(SUPPLIED INFORMATION Opens)
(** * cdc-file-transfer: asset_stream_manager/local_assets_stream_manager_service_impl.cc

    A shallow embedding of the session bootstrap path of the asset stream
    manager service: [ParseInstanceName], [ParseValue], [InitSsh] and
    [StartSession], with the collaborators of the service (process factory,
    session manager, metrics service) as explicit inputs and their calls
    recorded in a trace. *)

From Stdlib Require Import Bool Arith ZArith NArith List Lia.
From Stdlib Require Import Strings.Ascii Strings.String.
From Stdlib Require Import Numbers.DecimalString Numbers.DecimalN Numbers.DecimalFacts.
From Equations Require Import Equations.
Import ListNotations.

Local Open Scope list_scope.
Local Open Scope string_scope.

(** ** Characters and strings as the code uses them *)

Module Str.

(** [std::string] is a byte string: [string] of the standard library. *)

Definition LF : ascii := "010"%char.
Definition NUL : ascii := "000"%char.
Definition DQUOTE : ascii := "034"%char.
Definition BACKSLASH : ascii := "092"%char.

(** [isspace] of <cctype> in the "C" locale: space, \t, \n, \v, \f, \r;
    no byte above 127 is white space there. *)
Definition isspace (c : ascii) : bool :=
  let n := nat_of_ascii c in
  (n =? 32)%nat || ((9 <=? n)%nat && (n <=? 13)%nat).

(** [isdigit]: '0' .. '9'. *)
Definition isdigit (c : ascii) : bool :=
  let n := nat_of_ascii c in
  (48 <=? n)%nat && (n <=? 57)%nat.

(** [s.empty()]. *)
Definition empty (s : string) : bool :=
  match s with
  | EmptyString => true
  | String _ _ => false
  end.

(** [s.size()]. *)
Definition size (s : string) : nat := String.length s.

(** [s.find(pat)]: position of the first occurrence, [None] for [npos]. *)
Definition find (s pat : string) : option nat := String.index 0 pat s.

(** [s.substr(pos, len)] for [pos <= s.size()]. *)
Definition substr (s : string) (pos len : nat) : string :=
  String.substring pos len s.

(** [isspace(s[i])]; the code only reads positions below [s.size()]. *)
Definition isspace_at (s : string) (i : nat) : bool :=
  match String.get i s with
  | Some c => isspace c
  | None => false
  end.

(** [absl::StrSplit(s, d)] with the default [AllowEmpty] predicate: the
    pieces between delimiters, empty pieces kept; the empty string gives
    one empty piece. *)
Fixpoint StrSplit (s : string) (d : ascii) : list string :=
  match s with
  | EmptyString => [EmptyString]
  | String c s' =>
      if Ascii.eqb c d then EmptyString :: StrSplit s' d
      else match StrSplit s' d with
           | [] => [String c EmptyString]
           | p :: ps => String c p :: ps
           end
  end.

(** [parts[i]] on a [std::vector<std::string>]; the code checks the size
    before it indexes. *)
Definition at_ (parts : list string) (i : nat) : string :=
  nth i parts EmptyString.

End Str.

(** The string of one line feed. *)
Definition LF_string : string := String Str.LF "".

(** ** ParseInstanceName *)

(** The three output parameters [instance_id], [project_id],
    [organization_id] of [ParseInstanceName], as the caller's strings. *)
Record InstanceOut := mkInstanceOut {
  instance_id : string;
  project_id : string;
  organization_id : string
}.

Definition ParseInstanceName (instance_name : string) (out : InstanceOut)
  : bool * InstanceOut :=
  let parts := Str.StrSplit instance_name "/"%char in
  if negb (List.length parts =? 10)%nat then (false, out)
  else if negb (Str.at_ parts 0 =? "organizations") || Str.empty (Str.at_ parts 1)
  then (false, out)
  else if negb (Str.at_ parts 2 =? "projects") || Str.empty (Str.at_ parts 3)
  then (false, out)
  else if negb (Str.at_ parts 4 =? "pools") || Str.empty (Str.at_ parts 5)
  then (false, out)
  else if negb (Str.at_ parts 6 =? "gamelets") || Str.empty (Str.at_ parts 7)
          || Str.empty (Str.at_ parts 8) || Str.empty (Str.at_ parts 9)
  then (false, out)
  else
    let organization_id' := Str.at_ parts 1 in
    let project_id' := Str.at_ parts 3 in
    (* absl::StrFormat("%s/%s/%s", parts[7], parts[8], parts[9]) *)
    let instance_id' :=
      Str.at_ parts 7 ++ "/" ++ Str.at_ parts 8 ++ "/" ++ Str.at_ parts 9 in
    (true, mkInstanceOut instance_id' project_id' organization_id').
(SUPPLIED INFORMATION Closes)
## WORK ITEM
Search the data above for "with" and copy every line where it turns up.

## EXERCISE RESPONSE
    [StartSession], with the collaborators of the service (process factory,
  match s with
  match String.get i s with
(** [absl::StrSplit(s, d)] with the default [AllowEmpty] predicate: the
  match s with
      else match StrSplit s' d with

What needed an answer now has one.